The Coalition has a multi-year plan with different housing solutions for people living in long-term homelessness and aims to permanently house about 130 people over the next six years. Some of those strategies include providing 24-hour supportive housing services, convincing landlords to rent to their clients, working with developers to reserve units in future projects, and buying land to house people in mobile home parks.

Groh and Lessard say the Coalition plans to present the various paths they are working on in late October.

Meanwhile, if people in Concord want to want to help their neighbors experiencing homelessness, Groh said they can volunteer with the Coalition, or sign up for legislative updates from Housing Action in New Hampshire or national groups like the National Alliance to End Homelessness.

“You break up the encampment, everyone’s just going to scatter until you break up the next encampment. It’s going to happen again, they’re going to go somewhere,” said Lessard. “There’s going to be less and less places out of the public eye.”

Homeless, not helpless

Zelda knows that people lucky enough to live in houses make assumptions about people like her – that everyone living unhoused is a drug user, or a bad person. But some people develop addictions after becoming homeless, she said. Others have bad luck, or no support to bounce back after they make a mistake.

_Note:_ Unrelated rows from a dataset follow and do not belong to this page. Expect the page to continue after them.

Lemma clean_species_name_plain (s : string) (gv : option string) :
  genus_plain gv = true ->
  clean_species_name (Some s) gv
  = Returns (if s =? "" then all_absent
             else parse_name gv (working_string gv (strip s))).
Proof.
  intros Hplain. unfold clean_species_name.
  destruct (s =? ""); [reflexivity|].
  rewrite (remove_doubled_genus_working gv (strip s) Hplain (strip_word_start s)).
  reflexivity.
Qed.

Lemma dedouble_word_start (g s : string) :
  g = "" \/ word_start g = true ->
  word_start s = true -> word_start (dedouble g s) = true.
Proof.
  intros [->|Hg] Hs.
  - rewrite dedouble_empty_genus; auto.
  - unfold dedouble, doubled_genus.
    destruct (skip_genus g s) as [r|] eqn:E1; [|exact Hs].
    destruct (skip_genus g r) as [r'|] eqn:E2; [|exact Hs].
    unfold skip_genus in E2.
    destruct (drop_prefix g r) as [x|] eqn:E3; [|discriminate].
    rewrite (drop_prefix_some _ _ _ E3). now apply word_start_app.
Qed.

Lemma working_string_word_start (gv : option string) (s : string) :
  word_start s = true -> word_start (working_string gv s) = true.
Proof.
  intros Hs. unfold working_string. destruct (genus_given gv); [|exact Hs].
  apply dedouble_word_start; [|exact Hs].
  destruct gv as [g|]; [apply strip_word_start | now left].
Qed.

Lemma working_string_empty (gv : option string) : working_string gv "" = "".
Proof.
  unfold working_string, dedouble, doubled_genus, skip_genus.
  destruct (genus_given gv); [|reflexivity].
  now destruct (genus_text gv).
Qed.

Lemma binomial_of_build (gp canon tail : string) (after : list string) :
  binomial_of (build gp canon tail after) = Some (gp ++ " " ++ canon).
Proof.
  unfold build. destruct after as [|n further].
  - now destruct (nonempty tail).
  - destruct (match_subspecies n); [now destruct further | reflexivity].
Qed.

Lemma lstrip_spaces_app (w x : string) :
  all_chars Char.isspace w = true -> lstrip (w ++ x) = lstrip x.
Proof.
  induction w as [|c w IH]; simpl; [reflexivity|].
  intros H. apply andb_true_iff in H as [Hc Hw]. rewrite Hc. now apply IH.
Qed.

Lemma lstrip_word_start_id (x : string) : word_start x = true -> lstrip x = x.
Proof.
  destruct x as [|c x]; [discriminate|]. simpl. intros H.
  apply negb_true_iff in H. now rewrite H.
Qed.

Lemma lstrip_decompose (s : string) :
  exists w, all_chars Char.isspace w = true /\ s = w ++ lstrip s.
Proof.
  induction s as [|c s (w & Hw & IH)]; [now exists ""|].
  simpl. destruct (Char.isspace c) eqn:E.
  - exists (String c w). simpl. rewrite E, Hw. split; [reflexivity | now rewrite <- IH].
  - now exists "".
Qed.

Lemma drop_spaces_decompose (s x : string) :
  drop_spaces s = Some x -> exists w, spaces w = true /\ s = w ++ x.
Proof.
  unfold drop_spaces. destruct s as [|c s]; [discriminate|].
  destruct (Char.isspace c) eqn:E; [|discriminate]. intros [= <-].
  destruct (lstrip_decompose s) as (w & Hw & Hs).
  exists (String c w). unfold spaces. simpl. rewrite E, Hw.
  split; [reflexivity | now rewrite <- Hs].
Qed.

Lemma drop_spaces_app (w x : string) :
  spaces w = true -> drop_spaces (w ++ x) = Some (lstrip x).
Proof.
  unfold spaces. destruct w as [|c w]; [discriminate|]. simpl.
  intros H. apply andb_true_iff in H as [Hc Hw]. rewrite Hc.
  now rewrite lstrip_spaces_app.
Qed.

“Just because you’re homeless, that does not make you a bad person. Some people are very, very smart and they made bad choices,” Zelda said. “My mom made a bad choice. She had an alcoholic for a boyfriend and he kicked me out.”

She’s one of few women in the camp near the Merrimack, and she tries to keep the men who remind her of Neverland’s Lost Boys in line. It can be a stressful place to live, but there’s also friendship and solidarity to be found among people brought together by their lack of a safety net.

“It’s not just about being homeless and doing drugs. That’s not it at all,” Zelda said. “It’s about being a community and supporting each other.”